Exercise description. Could you repeat the records below exactly as written?

*** Data for review ***

(* ===== verification/FactsProps.v ===== *)
(** * Declarative facts: what the store guarantees

    Latest assertion wins, over every history; facts written together coexist;
    the chain of superseded rows ends at a live one; writes that interleave stay
    within their key. *)

From Stdlib Require Import Ascii Sorted.
From S2P Require Import Prelude PyStr PyDict PyValue PyFloat PySort MemoryEvents Ambient RowScope FactPredicates Facts.
Local Open Scope string_scope.
Local Open Scope py_scope.

(** ** Rows *)

(** The columns no operation changes. *)
Definition same_row (r s : FactRow) : Prop :=
  let f := row_to_fact r in let g := row_to_fact s in
  fact_id f = fact_id g /\ agent_id f = agent_id g /\ subject f = subject g /\ predicate f = predicate g /\
  object f = object g /\ certainty f = certainty g /\ source_interaction_id f = source_interaction_id g /\
  asserted_at f = asserted_at g /\ session_id f = session_id g /\ protection_level f = protection_level g /\
  source_channel_id f = source_channel_id g /\ principal_id r = principal_id s /\ epoch_id r = epoch_id s /\
  speaker_id r = speaker_id s.

#[export] Instance same_row_equiv : Equivalence same_row.
Proof.
  split; [by intros r|by intros r s H; unfold same_row in *; naive_solver|].
  intros r s t H1 H2. unfold same_row in *. destruct_and!. split_and!; congruence.
Qed.

Lemma set_superseded_same by_ r : same_row (set_superseded by_ r) r.
Proof. done. Qed.
Lemma set_recalled_same at_ r : same_row (set_recalled at_ r) r.
Proof. done. Qed.

#[export] Hint Resolve set_superseded_same set_recalled_same : py.

(** The supersession relations read only those columns. *)
#[export] Instance same_key_proper : Proper (same_row ==> same_row ==> eq) same_key.
Proof.
  intros [[] ???] [[] ???] Hn [[] ???] [[] ???] Hr. unfold same_row in *. cbn in *. destruct_and!. by subst.
Qed.

#[export] Instance written_together_proper : Proper (same_row ==> same_row ==> eq) written_together.
Proof.
  intros [[] ???] [[] ???] Hn [[] ???] [[] ???] Hr. unfold same_row in *. cbn in *. destruct_and!. by subst.
Qed.

Lemma same_key_spec n r :
  same_key n r = true <->
  agent_id (row_to_fact r) = agent_id (row_to_fact n) /\ subject (row_to_fact r) = subject (row_to_fact n) /\
  predicate (row_to_fact r) = predicate (row_to_fact n) /\ principal_id r = principal_id n /\ epoch_id r = epoch_id n.
Proof.
  unfold same_key, principal_eq, epoch_eq. rewrite !andb_true_iff, bool_decide_eq_true, !String.eqb_eq. tauto.
Qed.

Lemma older_live_key n r : older_live n r = true -> same_key n r = true /\ live r = true /\
  session_id (row_to_fact r) ∈ older_sessions (session_id (row_to_fact n)) /\
  (asserted_at (row_to_fact r) <= asserted_at (row_to_fact n))%Q /\ row_id r <> row_id n /\
  written_together n r = false.
Proof.
  unfold older_live. rewrite !andb_true_iff, !negb_true_iff, bool_decide_eq_true, Qle_bool_iff, String.eqb_neq. tauto.
Qed.

Lemma newer_live_key n r : newer_live n r = true <-> same_key n r = true /\ live r = true /\
  session_id (row_to_fact r) = session_id (row_to_fact n) /\
  (asserted_at (row_to_fact n) < asserted_at (row_to_fact r))%Q.
Proof.
  unfold newer_live. rewrite !andb_true_iff, String.eqb_eq, Qltb_lt. tauto.
Qed.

*** End of Data for review ***

Response to this exercise.
(* ===== verification/FactsProps.v ===== *)
(** * Declarative facts: what the store guarantees

    Latest assertion wins, over every history; facts written together coexist;
    the chain of superseded rows ends at a live one; writes that interleave stay
    within their key. *)

From Stdlib Require Import Ascii Sorted.
From S2P Require Import Prelude PyStr PyDict PyValue PyFloat PySort MemoryEvents Ambient RowScope FactPredicates Facts.
Local Open Scope string_scope.
Local Open Scope py_scope.

(** ** Rows *)

(** The columns no operation changes. *)
Definition same_row (r s : FactRow) : Prop :=
  let f := row_to_fact r in let g := row_to_fact s in
  fact_id f = fact_id g /\ agent_id f = agent_id g /\ subject f = subject g /\ predicate f = predicate g /\
  object f = object g /\ certainty f = certainty g /\ source_interaction_id f = source_interaction_id g /\
  asserted_at f = asserted_at g /\ session_id f = session_id g /\ protection_level f = protection_level g /\
  source_channel_id f = source_channel_id g /\ principal_id r = principal_id s /\ epoch_id r = epoch_id s /\
  speaker_id r = speaker_id s.

#[export] Instance same_row_equiv : Equivalence same_row.
Proof.
  split; [by intros r|by intros r s H; unfold same_row in *; naive_solver|].
  intros r s t H1 H2. unfold same_row in *. destruct_and!. split_and!; congruence.
Qed.

Lemma set_superseded_same by_ r : same_row (set_superseded by_ r) r.
Proof. done. Qed.
Lemma set_recalled_same at_ r : same_row (set_recalled at_ r) r.
Proof. done. Qed.

#[export] Hint Resolve set_superseded_same set_recalled_same : py.

(** The supersession relations read only those columns. *)
#[export] Instance same_key_proper : Proper (same_row ==> same_row ==> eq) same_key.
Proof.
  intros [[] ???] [[] ???] Hn [[] ???] [[] ???] Hr. unfold same_row in *. cbn in *. destruct_and!. by subst.
Qed.

#[export] Instance written_together_proper : Proper (same_row ==> same_row ==> eq) written_together.
Proof.
  intros [[] ???] [[] ???] Hn [[] ???] [[] ???] Hr. unfold same_row in *. cbn in *. destruct_and!. by subst.
Qed.

Lemma same_key_spec n r :
  same_key n r = true <->
  agent_id (row_to_fact r) = agent_id (row_to_fact n) /\ subject (row_to_fact r) = subject (row_to_fact n) /\
  predicate (row_to_fact r) = predicate (row_to_fact n) /\ principal_id r = principal_id n /\ epoch_id r = epoch_id n.
Proof.
  unfold same_key, principal_eq, epoch_eq. rewrite !andb_true_iff, bool_decide_eq_true, !String.eqb_eq. tauto.
Qed.

Lemma older_live_key n r : older_live n r = true -> same_key n r = true /\ live r = true /\
  session_id (row_to_fact r) ∈ older_sessions (session_id (row_to_fact n)) /\
  (asserted_at (row_to_fact r) <= asserted_at (row_to_fact n))%Q /\ row_id r <> row_id n /\
  written_together n r = false.
Proof.
  unfold older_live. rewrite !andb_true_iff, !negb_true_iff, bool_decide_eq_true, Qle_bool_iff, String.eqb_neq. tauto.
Qed.

Lemma newer_live_key n r : newer_live n r = true <-> same_key n r = true /\ live r = true /\
  session_id (row_to_fact r) = session_id (row_to_fact n) /\
  (asserted_at (row_to_fact n) < asserted_at (row_to_fact r))%Q.
Proof.
  unfold newer_live. rewrite !andb_true_iff, String.eqb_eq, Qltb_lt. tauto.
Qed.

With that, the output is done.